— Доктор — и на гитаре?
— А что?
— Не серьезно как-то, — уже следуя за комиссаром, скептически заметил Ржецкий.
Под старой березой, распустившей космы до самой земли, сидели двое. Один из них, веселый паренек в поношенном костюмчике, в белой косоворотке, прислонившись к корявому стволу дерева, играл на гитаре. Старенькая, видавшая виды гитара в его руках то звенела на весь лес так, что, казалось, все живое вокруг вот-вот пустится в пляс, то вдруг начинала грустить, рыдать, убиваться по ком-то.

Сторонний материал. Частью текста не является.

(** * The [Currency] class of CodaClient.py

    A shallow embedding of [CurrencyFormat], [CurrencyUnderflow] and
    [Currency] (CodaClient.py, lines 12-149), with the Python built-ins the
    class relies on ([str.split], [int], [str], [len], slicing, string
    repetition, [isinstance], default object equality, [random.randint]).

    Modelling conventions.
    - A Python [int] is a [Z] (arbitrary precision, no wrap-around).
    - A Python [str] is a [string]; one [ascii] stands for one character, so
      the model covers ASCII text.  The interpreter's optional limit on the
      number of digits converted between [int] and [str] is not modelled.
    - A Python [float] is represented by the text [str] gives for it, which
      is the only thing the class ever asks of a float.
    - Exceptions are values of [exn]; a computation that may raise returns a
      [result].
    - Object identity is explicit: every [Currency] object carries the
      identity it was allocated with, and constructing an object draws the
      next identity from a counter that is threaded through the calls.
    - [random.randint] is a request-and-continuation node of [rand]. *)

From Stdlib Require Import ZArith List String Ascii Bool Lia.
Import ListNotations.

Local Open Scope string_scope.
Local Open Scope Z_scope.

(** ** Exceptions and results *)

Inductive exn : Type :=
| Exception (msg : string)      (* raise Exception('...') *)
| CurrencyUnderflow             (* raise CurrencyUnderflow() *)
| ValueError (literal : string) (* int(literal): invalid literal for int() with base 10 *)
| TypeError.                    (* raised by the interpreter: an operator applied to
                                   None, or '%' given a tuple of the wrong length *)

Inductive result (A : Type) : Type :=
| Ok (a : A)
| Raise (e : exn).

Arguments Ok {A} a.
Arguments Raise {A} e.

Definition bind {A B : Type} (m : result A) (f : A -> result B) : result B :=
  match m with
  | Ok a => f a
  | Raise e => Raise e
  end.

Notation "x <- m ;; k" := (bind m (fun x => k))
  (at level 61, m at next level, right associativity).

(** ** Python strings *)

Module PyStr.

Definition len (s : string) : nat := String.length s.

(** [c * k] for a one-character string [c]. *)
Fixpoint repeat (c : ascii) (k : nat) : string :=
  match k with
  | O => ""
  | S k' => String c (repeat c k')
  end.

Fixpoint take (k : nat) (s : string) : string :=
  match k, s with
  | S k', String c s' => String c (take k' s')
  | _, _ => ""
  end.

Fixpoint drop (k : nat) (s : string) : string :=
  match k, s with
  | S k', String _ s' => drop k' s'
  | _, _ => s
  end.

(** [s[:-k]] and [s[-k:]] for a positive literal [k]. *)
Definition slice_until_last (k : nat) (s : string) : string :=
  take (len s - k) s.

Definition slice_last (k : nat) (s : string) : string :=
  drop (len s - k) s.

(** [c in s] *)
Fixpoint contains (c : ascii) (s : string) : bool :=
  match s with
  | "" => false
  | String d s' => Ascii.eqb d c || contains c s'
  end.

(** [s.split(sep)] for a one-character separator: every occurrence
    splits, and the result always has at least one segment. *)
Fixpoint split (sep : ascii) (s : string) : list string :=
  match s with
  | "" => [""]
  | String c s' =>
      if Ascii.eqb c sep then "" :: split sep s'
      else match split sep s' with
           | seg :: rest => String c seg :: rest
           | [] => [String c ""]
           end
  end.

(** Number of occurrences of [c] in [s]: [s.count(c)]. *)
Fixpoint count (c : ascii) (s : string) : nat :=
  match s with
  | "" => O
  | String d s' => (if Ascii.eqb d c then 1 else 0) + count c s'
  end.

End PyStr.

(** ** Conversions between [int] and [str] *)

Module PyInt.

Definition is_digit (c : ascii) : bool :=
  let n := nat_of_ascii c in (48 <=? n)%nat && (n <=? 57)%nat.

(** The characters [int] skips at both ends of an ASCII string. *)
Definition is_space (c : ascii) : bool :=
  let n := nat_of_ascii c in
  ((9 <=? n)%nat && (n <=? 13)%nat) || (n =? 32)%nat.

Definition digit_val (c : ascii) : Z := Z.of_nat (nat_of_ascii c) - 48.

Definition digit_char (d : Z) : ascii := ascii_of_nat (Z.to_nat (d + 48)).

Fixpoint all_digits (s : string) : bool :=
  match s with
  | "" => true
  | String c s' => is_digit c && all_digits s'
  end.

(** The integer a string of digits denotes, read after the digits
    already accumulated in [acc]. *)
Fixpoint digits_value (acc : Z) (s : string) : Z :=
  match s with
  | "" => acc
  | String c s' => digits_value (acc * 10 + digit_val c) s'
  end.

Fixpoint lstrip (s : string) : string :=
  match s with
  | "" => ""
  | String c s' => if is_space c then lstrip s' else s
  end.

Fixpoint rstrip (s : string) : string :=
  match s with
  | "" => ""
  | String c s' =>
      match rstrip s' with
      | "" => if is_space c then "" else String c ""
      | t => String c t
      end
  end.

(** The digits after the first one: single underscores are allowed
    between two digits. *)
Fixpoint parse_digits (acc : Z) (s : string) : option Z :=
  match s with
  | "" => Some acc
  | String c s' =>
      if is_digit c then parse_digits (acc * 10 + digit_val c) s'
      else if Ascii.eqb c "_" then
        match s' with
        | String d s'' =>
            if is_digit d then parse_digits (acc * 10 + digit_val d) s''
            else None
        | "" => None
        end
      else None
  end.

Definition parse_unsigned (s : string) : option Z :=
  match s with
  | String c s' => if is_digit c then parse_digits (digit_val c) s' else None
  | "" => None
  end.

Definition parse_signed (s : string) : option Z :=
  match s with
  | String c s' =>
      if Ascii.eqb c "-" then option_map Z.opp (parse_unsigned s')
      else if Ascii.eqb c "+" then parse_unsigned s'
      else parse_unsigned s
  | "" => None
  end.

(** [int(s)] for a string [s], base 10. *)
Definition int (s : string) : result Z :=
  match parse_signed (rstrip (lstrip s)) with
  | Some z => Ok z
  | None => Raise (ValueError s)
  end.

(** The decimal digits of a non-negative integer, most significant
    first, pushed in front of [rest]. *)
Fixpoint digits (fuel : nat) (n : Z) (rest : string) : string :=
  match fuel with
  | O => rest
  | S fuel' =>
      let rest' := String (digit_char (n mod 10)) rest in
      if n <? 10 then rest' else digits fuel' (n / 10) rest'
  end.

Definition str_nonneg (n : Z) : string :=
  digits (S (Z.to_nat (Z.log2 n))) n "".

(** [str(n)] for an int [n]. *)
Definition str (n : Z) : string :=
  if n <? 0 then String "-" (str_nonneg (- n)) else str_nonneg n.

End PyInt.

(** ** Values, formats and objects *)

(** class CurrencyFormat(Enum) *)
Inductive CurrencyFormat : Type := WHOLE | NANO.

(** What the attribute [__nanocodas] can hold: an int, or [None]. *)
Inductive nano : Type :=
| NInt (n : Z)
| NNone.

(** A [Currency] object: its identity and its one attribute, which no
    method changes after [__init__]. *)
Record Currency : Type := MkCurrency {
  ident : nat;
  nanocodas : nano  (* self.__nanocodas, also what nanocodas() returns *)
}.

(** The arguments the methods inspect with [isinstance]. *)
Inductive value : Type :=
| VInt (n : Z)
| VFloat (shown : string)   (* a float f, with shown = str(f) *)
| VStr (s : string)
| VNone
| VCurrency (c : Currency)
| VObject (cls : string).   (* an instance of any other class cls *)

(** The [format] argument: a member of [CurrencyFormat]; a tuple (with
    the text [str] gives for each of its items), which the [%] operator
    takes as its list of arguments; or any other object (with the text
    [str] gives for it). *)
Inductive format_arg : Type :=
| Format (f : CurrencyFormat)
| NotFormat (shown : string)
| TupleFormat (items : list string).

Комиссар и начальник штаба отряда остановились, заслушались. Заметив это, гитарист стукнул ладонью по деке и спросил с улыбкой:
— Вы ко мне? Входите, садитесь, — гостеприимно указал он на сухие березовые пни.
Входить здесь было некуда, а сидеть некогда, поэтому «сваты» заговорили стоя.
— Вы хирург? — задал вопрос Мыльников гитаристу.
— Нет, я терапевт, — ответил тот и, запустив пальцы в соломенные кудри, причесался.
— Жаль, — сокрушенно качнул головой Ржецкий. — Лучше бы хирург.
— Чого нэма, того нэма, — развел руками друг гитариста. — Оба мы терапевты.
— Можно научиться! — отмахнулся Мыльников. — Я до войны мину в руках не держал, а теперь вот уже чертову уйму гитлеровских эшелонов пустил под откос.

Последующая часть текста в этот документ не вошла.